Beef Prices May Be High, But So Are Inputs

Beef Prices May Be High, But So Are Inputs

Lorrie Boyer
Lorrie Boyer
Reporter
While cattle market prices are high and prices at the grocery store for beef are high, National Farmers Union Vice President Jeff Kippley says input costs also remain high for producers.

“Beef is getting high in the stores now- if you look at a percentage of wages, it's not compared to the 1970s; we're right on track to what we used to pay for a pound of burger compared to what the average wage is, but it is high. I like to remind people like you do with the inputs being higher, and also that beef really struggled from about 2014 I should say, to take that back. Say about 2014 15, all the way till about 21/22, those prices were below the cost of production.”
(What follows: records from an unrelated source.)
(** The first probe of the example run. *)
Lemma probe_multi_index_in_range_witness :
  exists d,
    nth_error example_probes 0 = Some d /\
    length (rd_input_indices d) = GateTarget.causal_cone_size simple_target /\
    forall i, In i (rd_input_indices d) ->
      (i < @get_input_states_cardinality_per_qubit simple_collaborators
             (@input_states_choice simple_collaborators simple_reward))%nat.
Proof.
  destruct (nth_error example_probes 0) as [d |] eqn:E; [| vm_compute in E; discriminate E].
  exists d. split; [reflexivity |].
  apply (@probe_multi_index_in_range simple_collaborators simple_reward (snd example_run)
           (context_circuit "a" "x" [0%nat]) [[(1 # 2)%Q]] simple_target (simple_env [1]) None
           example_probes).
  - exact example_run_returns.
  - exact (nth_error_In _ _ E).
Defined.

(** The samples of the example run: 0, 1, 2 out of five draws. *)
Lemma probes_in_increasing_order_witness :
  StronglySorted lt (map (probe_sample simple_reward simple_target) example_probes) /\
  exists draws rng',
    @rng_choice simple_collaborators (input_states_rng simple_reward)
      (length (GateTarget.input_states simple_target (input_states_choice simple_reward)))
      (sampling_paulis (simple_env [1])) = inr (draws, rng') /\
    (length example_probes <= length draws)%nat.
Proof.
  apply (@probes_in_increasing_order simple_collaborators simple_reward (snd example_run)
           (context_circuit "a" "x" [0%nat]) [[(1 # 2)%Q]] simple_target (simple_env [1]) None
           example_probes).
  exact example_run_returns.
Defined.


(** A context without baseline circuit. *)
Lemma missing_baseline_runs_no_simulation_witness :
  exists e,
    @get_real_time_circuit simple_collaborators simple_reward simple_target (simple_env [1; 2])
      (inl no_baseline_circuit) true []
    = (inl e, []).
Proof.
  apply (@missing_baseline_runs_no_simulation simple_collaborators simple_reward simple_target
           (simple_env [1; 2]) (inl no_baseline_circuit) true [] no_baseline_circuit).
  - reflexivity.
  - reflexivity.
Defined.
Kippley says the financial strain runs deep, with many ranchers taking on long term debt against the land they already owned to keep operations afloat.

“We're seeing a lot of guys get healthy right now, but you know, it's always one scare away this worry of a strike happening in a beef plant, and all of a sudden we see the limit down prices for a day or two. And those are, again, just scary situations for a rancher, because most ranchers have one payday a year if you haven't sold yet, and market goes down 20 bucks between now and then. That's a bad feeling. So that's always a concern of mine, just the black swan events that seem to always happen in the cat and cattle industry.”

The National Farmers' Union's Jeff Kippley.